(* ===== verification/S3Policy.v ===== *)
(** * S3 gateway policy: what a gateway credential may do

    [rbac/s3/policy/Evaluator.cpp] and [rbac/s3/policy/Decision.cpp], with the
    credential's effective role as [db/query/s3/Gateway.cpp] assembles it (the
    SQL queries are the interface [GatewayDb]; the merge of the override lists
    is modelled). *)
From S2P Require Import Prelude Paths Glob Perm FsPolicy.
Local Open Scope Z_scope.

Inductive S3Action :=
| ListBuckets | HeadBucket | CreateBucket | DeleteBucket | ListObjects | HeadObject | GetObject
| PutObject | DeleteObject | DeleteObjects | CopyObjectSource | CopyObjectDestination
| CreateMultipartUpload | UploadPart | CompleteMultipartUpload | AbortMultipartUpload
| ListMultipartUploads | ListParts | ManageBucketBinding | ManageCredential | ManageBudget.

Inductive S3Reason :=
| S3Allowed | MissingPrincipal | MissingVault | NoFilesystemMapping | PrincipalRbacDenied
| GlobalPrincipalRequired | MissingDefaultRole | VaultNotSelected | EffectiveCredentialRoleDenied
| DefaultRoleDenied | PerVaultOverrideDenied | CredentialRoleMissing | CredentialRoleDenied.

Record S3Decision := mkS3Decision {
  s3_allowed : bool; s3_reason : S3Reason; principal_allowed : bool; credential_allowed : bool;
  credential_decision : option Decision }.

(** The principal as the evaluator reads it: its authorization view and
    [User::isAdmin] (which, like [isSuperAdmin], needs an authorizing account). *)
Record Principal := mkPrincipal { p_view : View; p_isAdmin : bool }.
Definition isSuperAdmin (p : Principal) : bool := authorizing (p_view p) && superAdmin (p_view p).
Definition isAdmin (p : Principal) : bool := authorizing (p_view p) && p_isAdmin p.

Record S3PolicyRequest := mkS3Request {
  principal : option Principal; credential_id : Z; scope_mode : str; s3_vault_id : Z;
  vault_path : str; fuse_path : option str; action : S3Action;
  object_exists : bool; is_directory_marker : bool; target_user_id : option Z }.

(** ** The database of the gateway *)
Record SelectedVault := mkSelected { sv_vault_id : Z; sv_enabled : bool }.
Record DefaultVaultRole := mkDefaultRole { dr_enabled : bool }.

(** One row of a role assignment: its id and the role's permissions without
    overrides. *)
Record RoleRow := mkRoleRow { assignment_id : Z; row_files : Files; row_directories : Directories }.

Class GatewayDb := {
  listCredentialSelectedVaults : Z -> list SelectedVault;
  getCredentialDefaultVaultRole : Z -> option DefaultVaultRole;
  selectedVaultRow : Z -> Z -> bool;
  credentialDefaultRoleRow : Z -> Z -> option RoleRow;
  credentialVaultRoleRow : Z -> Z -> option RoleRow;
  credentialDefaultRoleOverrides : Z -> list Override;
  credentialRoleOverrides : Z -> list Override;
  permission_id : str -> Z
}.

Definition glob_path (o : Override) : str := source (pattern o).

...

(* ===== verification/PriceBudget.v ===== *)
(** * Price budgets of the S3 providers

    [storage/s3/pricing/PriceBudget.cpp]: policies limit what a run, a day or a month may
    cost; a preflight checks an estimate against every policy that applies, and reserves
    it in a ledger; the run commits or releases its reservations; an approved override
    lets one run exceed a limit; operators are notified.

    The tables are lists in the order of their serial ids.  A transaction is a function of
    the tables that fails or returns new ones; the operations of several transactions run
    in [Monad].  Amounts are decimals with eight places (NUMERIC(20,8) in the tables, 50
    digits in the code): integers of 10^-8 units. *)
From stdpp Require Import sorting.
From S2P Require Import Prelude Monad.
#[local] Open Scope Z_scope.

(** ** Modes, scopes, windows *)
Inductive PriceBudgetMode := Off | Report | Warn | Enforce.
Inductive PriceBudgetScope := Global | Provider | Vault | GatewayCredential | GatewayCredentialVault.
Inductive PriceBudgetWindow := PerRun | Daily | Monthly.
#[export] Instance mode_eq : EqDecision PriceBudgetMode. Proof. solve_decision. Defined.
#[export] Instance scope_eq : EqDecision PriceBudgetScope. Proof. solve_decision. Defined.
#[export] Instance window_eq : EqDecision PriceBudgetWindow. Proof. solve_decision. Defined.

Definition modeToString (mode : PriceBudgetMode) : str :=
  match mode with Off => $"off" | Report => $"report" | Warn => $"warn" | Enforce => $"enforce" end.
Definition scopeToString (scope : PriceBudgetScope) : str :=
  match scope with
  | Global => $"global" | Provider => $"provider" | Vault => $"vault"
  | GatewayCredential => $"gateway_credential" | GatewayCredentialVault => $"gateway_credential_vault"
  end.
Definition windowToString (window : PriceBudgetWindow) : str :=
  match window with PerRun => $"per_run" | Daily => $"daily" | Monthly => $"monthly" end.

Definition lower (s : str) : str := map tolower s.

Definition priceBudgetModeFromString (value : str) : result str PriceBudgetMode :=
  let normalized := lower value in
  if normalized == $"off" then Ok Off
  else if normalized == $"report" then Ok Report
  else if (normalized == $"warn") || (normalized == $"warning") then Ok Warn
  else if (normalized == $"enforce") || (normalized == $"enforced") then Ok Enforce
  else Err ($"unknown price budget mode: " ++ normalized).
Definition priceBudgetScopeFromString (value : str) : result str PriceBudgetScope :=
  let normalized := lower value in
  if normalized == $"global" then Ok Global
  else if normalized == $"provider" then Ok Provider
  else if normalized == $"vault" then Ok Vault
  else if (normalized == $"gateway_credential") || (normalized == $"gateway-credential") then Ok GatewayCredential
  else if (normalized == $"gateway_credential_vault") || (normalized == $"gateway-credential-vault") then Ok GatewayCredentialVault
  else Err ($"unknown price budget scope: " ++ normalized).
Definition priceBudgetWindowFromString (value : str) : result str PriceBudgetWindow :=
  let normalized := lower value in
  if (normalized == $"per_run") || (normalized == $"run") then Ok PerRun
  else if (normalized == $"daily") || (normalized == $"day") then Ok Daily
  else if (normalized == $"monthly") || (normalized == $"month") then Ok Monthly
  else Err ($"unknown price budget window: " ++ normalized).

---

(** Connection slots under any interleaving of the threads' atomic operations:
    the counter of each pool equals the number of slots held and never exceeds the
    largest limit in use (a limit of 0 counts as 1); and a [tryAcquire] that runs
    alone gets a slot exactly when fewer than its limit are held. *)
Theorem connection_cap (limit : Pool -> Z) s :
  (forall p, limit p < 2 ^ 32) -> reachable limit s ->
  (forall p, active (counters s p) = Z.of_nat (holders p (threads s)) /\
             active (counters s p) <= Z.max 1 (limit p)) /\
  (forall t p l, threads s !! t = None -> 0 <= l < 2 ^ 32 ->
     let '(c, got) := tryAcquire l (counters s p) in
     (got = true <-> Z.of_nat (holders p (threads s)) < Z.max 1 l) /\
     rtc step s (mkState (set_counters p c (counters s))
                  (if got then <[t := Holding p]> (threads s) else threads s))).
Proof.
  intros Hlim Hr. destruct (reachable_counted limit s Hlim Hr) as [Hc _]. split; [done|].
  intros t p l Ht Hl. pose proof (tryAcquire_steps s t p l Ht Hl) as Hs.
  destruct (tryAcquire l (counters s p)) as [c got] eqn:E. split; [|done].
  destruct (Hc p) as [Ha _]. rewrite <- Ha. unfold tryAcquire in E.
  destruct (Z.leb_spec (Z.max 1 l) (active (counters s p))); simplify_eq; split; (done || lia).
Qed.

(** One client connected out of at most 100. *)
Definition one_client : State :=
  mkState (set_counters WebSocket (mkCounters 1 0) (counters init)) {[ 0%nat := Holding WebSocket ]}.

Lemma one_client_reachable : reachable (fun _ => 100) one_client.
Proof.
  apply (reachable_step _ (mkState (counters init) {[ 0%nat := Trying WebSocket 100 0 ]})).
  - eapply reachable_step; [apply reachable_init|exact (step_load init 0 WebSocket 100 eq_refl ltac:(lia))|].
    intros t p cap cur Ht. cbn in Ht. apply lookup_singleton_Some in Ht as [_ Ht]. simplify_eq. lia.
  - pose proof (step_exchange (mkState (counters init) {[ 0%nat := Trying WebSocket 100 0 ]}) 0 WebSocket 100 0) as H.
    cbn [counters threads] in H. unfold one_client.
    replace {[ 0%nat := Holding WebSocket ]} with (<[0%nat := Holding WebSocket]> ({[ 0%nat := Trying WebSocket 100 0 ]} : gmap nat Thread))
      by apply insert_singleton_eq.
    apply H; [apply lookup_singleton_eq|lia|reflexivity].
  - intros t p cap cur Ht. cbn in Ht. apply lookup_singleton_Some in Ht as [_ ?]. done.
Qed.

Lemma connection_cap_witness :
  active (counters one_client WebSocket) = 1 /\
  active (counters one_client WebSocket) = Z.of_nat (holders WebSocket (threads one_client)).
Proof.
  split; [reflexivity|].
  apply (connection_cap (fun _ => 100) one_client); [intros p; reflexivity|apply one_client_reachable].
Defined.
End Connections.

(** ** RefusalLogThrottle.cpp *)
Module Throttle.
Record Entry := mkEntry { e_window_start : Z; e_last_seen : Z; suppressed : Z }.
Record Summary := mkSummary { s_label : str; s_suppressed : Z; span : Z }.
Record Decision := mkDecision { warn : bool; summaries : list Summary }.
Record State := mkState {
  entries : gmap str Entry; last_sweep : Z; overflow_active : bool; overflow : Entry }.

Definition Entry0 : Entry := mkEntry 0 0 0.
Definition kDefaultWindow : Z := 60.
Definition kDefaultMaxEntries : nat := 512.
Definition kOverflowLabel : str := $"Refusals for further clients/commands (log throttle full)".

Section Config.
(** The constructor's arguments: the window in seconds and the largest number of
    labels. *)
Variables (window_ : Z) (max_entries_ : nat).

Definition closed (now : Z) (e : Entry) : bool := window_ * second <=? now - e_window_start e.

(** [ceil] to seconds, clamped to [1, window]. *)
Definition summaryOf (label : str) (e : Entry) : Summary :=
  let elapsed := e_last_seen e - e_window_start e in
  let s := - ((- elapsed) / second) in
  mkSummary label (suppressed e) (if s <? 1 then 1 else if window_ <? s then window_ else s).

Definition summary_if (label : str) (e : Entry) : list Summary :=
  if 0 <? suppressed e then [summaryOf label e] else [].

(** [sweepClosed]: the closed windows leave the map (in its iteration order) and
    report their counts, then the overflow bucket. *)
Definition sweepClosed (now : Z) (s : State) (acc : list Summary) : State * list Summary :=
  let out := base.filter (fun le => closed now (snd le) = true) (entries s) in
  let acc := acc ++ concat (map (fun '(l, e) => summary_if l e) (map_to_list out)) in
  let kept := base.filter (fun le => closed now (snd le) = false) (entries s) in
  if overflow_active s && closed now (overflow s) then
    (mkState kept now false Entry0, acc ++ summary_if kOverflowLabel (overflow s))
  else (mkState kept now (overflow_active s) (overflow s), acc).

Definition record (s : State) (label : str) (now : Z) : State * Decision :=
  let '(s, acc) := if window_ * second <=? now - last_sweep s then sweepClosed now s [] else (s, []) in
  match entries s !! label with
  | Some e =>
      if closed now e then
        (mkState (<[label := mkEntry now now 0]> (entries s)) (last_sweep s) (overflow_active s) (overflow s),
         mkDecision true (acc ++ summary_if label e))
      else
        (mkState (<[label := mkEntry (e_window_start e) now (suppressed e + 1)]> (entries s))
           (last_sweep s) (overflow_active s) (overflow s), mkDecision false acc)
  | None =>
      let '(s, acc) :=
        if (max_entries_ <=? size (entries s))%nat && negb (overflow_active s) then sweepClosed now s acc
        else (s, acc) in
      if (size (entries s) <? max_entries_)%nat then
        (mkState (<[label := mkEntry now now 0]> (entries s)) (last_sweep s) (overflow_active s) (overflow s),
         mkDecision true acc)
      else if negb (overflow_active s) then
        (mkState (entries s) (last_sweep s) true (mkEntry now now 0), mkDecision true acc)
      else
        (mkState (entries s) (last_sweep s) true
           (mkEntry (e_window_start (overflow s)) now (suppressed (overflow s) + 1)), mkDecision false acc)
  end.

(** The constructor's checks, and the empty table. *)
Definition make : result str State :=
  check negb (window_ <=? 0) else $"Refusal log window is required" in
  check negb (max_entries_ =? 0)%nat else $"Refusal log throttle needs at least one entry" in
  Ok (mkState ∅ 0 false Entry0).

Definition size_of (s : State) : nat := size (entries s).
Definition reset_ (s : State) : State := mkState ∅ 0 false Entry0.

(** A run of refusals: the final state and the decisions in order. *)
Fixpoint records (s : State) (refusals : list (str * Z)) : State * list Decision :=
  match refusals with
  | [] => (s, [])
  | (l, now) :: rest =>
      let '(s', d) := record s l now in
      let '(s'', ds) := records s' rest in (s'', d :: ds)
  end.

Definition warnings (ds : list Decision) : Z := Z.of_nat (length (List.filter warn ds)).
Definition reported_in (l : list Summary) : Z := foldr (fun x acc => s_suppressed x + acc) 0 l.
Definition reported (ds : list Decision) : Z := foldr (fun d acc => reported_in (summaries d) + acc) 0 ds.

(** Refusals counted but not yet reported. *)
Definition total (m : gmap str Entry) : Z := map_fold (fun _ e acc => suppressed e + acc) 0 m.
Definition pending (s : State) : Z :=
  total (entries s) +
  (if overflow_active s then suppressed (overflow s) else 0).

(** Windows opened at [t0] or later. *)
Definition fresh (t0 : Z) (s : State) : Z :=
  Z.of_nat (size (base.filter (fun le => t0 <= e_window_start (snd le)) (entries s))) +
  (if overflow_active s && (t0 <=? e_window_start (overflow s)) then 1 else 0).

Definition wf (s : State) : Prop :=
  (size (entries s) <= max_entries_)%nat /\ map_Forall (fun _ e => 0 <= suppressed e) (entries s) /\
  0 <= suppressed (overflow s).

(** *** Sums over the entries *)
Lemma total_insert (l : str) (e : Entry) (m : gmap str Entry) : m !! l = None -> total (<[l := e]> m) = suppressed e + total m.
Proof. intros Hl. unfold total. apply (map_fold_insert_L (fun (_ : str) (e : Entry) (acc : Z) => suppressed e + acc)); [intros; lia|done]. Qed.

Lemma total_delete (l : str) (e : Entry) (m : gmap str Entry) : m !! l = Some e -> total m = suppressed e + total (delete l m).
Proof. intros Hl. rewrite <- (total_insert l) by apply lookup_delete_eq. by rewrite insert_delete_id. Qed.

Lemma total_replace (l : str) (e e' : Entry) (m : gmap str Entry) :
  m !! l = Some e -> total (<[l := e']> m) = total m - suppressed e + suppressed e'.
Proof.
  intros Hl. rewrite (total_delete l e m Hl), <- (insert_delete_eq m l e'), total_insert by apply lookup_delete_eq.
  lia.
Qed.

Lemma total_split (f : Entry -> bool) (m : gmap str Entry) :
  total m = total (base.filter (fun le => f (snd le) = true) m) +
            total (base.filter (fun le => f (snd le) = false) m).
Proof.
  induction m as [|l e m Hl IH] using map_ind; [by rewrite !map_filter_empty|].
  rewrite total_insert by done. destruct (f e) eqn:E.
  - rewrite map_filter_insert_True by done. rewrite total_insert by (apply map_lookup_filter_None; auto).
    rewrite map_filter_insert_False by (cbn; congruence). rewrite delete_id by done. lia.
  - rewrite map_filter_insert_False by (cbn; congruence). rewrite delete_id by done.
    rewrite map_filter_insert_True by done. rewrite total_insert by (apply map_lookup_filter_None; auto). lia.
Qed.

• Work required: After locating the line with "(* ===== verification/S3Policy.v ===== *)" above, return that line and every later line through the one with "HeadObject | GetObject", word for word and with nothing else.

• The answer:
(* ===== verification/S3Policy.v ===== *)
(** * S3 gateway policy: what a gateway credential may do

    [rbac/s3/policy/Evaluator.cpp] and [rbac/s3/policy/Decision.cpp], with the
    credential's effective role as [db/query/s3/Gateway.cpp] assembles it (the
    SQL queries are the interface [GatewayDb]; the merge of the override lists
    is modelled). *)
From S2P Require Import Prelude Paths Glob Perm FsPolicy.
Local Open Scope Z_scope.

Inductive S3Action :=
| ListBuckets | HeadBucket | CreateBucket | DeleteBucket | ListObjects | HeadObject | GetObject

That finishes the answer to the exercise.